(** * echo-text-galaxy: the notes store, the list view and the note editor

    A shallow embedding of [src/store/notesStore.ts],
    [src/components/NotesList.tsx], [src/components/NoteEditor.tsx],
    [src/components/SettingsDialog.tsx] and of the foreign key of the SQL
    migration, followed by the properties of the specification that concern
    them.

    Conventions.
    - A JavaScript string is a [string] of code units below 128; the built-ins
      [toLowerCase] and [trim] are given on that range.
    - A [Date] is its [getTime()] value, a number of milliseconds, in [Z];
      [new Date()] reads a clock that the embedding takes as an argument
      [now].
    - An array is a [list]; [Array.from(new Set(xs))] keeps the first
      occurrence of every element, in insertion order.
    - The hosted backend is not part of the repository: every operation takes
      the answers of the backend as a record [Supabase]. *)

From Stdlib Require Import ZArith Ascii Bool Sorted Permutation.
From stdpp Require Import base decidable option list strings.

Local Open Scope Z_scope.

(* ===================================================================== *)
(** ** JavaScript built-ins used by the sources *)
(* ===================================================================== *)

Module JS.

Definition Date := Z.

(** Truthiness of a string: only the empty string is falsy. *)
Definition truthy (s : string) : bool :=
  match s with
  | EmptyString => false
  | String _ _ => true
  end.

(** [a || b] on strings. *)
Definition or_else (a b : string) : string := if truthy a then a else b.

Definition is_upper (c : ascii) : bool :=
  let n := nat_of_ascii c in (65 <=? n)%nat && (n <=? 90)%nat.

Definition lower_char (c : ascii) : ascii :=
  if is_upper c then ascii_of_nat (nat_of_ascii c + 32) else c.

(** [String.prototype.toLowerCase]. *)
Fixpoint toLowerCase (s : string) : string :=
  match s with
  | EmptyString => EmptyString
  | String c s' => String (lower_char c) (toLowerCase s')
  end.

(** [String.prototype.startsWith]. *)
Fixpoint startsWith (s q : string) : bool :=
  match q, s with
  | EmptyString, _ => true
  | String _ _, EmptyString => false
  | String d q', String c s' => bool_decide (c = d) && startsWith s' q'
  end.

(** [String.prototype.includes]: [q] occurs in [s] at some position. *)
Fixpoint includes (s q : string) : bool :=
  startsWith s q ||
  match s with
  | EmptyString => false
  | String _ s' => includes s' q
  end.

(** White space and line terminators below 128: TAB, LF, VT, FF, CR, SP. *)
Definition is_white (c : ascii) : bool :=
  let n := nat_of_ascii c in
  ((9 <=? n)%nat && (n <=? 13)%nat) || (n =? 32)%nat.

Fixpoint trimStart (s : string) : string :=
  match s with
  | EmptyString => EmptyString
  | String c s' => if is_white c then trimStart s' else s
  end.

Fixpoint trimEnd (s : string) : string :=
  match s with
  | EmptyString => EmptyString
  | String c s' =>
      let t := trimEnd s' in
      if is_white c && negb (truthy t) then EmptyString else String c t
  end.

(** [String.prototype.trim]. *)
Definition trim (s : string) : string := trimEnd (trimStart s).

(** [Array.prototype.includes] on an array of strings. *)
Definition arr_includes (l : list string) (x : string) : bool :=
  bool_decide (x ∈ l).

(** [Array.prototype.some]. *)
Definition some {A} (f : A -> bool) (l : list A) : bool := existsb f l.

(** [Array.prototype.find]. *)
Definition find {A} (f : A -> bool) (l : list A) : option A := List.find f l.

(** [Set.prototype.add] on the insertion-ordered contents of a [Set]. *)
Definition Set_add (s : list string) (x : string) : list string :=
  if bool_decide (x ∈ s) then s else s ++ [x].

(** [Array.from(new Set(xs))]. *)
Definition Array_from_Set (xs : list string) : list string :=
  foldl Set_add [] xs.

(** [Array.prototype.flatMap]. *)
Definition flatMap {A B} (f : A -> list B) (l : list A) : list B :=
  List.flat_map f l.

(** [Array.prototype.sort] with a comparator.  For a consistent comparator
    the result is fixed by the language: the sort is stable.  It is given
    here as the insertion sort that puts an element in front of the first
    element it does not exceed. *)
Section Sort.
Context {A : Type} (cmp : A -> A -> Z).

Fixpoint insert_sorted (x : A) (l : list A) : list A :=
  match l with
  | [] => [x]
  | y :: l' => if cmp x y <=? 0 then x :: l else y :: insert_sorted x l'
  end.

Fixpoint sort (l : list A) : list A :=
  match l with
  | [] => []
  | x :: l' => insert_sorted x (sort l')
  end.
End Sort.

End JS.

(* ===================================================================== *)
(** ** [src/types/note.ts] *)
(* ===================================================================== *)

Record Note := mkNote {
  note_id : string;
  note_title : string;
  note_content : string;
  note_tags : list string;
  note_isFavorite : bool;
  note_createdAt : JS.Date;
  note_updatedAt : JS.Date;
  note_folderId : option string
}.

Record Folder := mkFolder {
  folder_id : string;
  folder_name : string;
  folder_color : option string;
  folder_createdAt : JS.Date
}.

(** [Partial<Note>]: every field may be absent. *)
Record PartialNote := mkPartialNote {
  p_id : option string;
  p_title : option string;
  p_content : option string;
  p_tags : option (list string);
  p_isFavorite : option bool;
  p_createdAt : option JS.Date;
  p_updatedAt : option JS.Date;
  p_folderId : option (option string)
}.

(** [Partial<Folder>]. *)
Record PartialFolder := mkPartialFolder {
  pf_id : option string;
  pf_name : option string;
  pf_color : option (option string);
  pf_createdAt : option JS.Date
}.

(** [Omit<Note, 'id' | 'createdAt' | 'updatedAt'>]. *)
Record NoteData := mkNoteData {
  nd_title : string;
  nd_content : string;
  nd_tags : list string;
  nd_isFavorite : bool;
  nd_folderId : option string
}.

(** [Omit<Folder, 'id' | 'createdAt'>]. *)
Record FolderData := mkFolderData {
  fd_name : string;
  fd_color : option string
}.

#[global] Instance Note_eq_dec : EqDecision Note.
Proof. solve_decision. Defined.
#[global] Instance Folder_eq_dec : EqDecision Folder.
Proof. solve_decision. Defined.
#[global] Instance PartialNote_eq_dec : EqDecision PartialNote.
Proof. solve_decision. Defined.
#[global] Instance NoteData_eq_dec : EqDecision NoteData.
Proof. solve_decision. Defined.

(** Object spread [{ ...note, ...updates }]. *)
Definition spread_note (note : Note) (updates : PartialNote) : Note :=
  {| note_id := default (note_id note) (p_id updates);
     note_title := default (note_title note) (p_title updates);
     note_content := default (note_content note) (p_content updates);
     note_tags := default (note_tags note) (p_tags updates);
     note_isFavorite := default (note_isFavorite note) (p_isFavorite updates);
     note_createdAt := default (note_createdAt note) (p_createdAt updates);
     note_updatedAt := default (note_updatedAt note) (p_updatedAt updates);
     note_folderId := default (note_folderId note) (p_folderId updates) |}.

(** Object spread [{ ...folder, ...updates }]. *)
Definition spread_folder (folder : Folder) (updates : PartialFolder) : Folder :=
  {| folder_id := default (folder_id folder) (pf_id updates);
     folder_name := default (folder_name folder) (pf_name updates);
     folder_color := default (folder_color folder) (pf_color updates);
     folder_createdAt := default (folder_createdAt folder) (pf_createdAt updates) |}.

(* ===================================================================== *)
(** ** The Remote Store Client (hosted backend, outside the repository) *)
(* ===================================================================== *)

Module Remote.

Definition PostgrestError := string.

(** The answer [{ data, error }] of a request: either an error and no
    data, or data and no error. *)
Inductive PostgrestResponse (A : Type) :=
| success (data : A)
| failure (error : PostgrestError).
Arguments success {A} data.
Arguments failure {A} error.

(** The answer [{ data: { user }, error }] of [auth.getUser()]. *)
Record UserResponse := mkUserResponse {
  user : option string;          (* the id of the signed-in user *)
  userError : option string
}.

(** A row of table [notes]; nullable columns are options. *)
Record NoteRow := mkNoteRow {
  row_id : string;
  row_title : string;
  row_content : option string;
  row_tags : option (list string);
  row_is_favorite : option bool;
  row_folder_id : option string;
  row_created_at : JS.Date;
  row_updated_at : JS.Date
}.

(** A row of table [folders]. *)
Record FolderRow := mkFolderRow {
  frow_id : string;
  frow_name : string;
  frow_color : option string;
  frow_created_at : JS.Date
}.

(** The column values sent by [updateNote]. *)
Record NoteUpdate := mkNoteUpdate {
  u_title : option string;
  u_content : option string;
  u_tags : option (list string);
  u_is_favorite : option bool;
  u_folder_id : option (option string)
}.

·····

▸ The task
Retype, exactly and in full, the listing from its first line to the one holding "[toLowerCase] and [trim]", both included.

▸ Reply to the exercise
(** * echo-text-galaxy: the notes store, the list view and the note editor

    A shallow embedding of [src/store/notesStore.ts],
    [src/components/NotesList.tsx], [src/components/NoteEditor.tsx],
    [src/components/SettingsDialog.tsx] and of the foreign key of the SQL
    migration, followed by the properties of the specification that concern
    them.

    Conventions.
    - A JavaScript string is a [string] of code units below 128; the built-ins
      [toLowerCase] and [trim] are given on that range.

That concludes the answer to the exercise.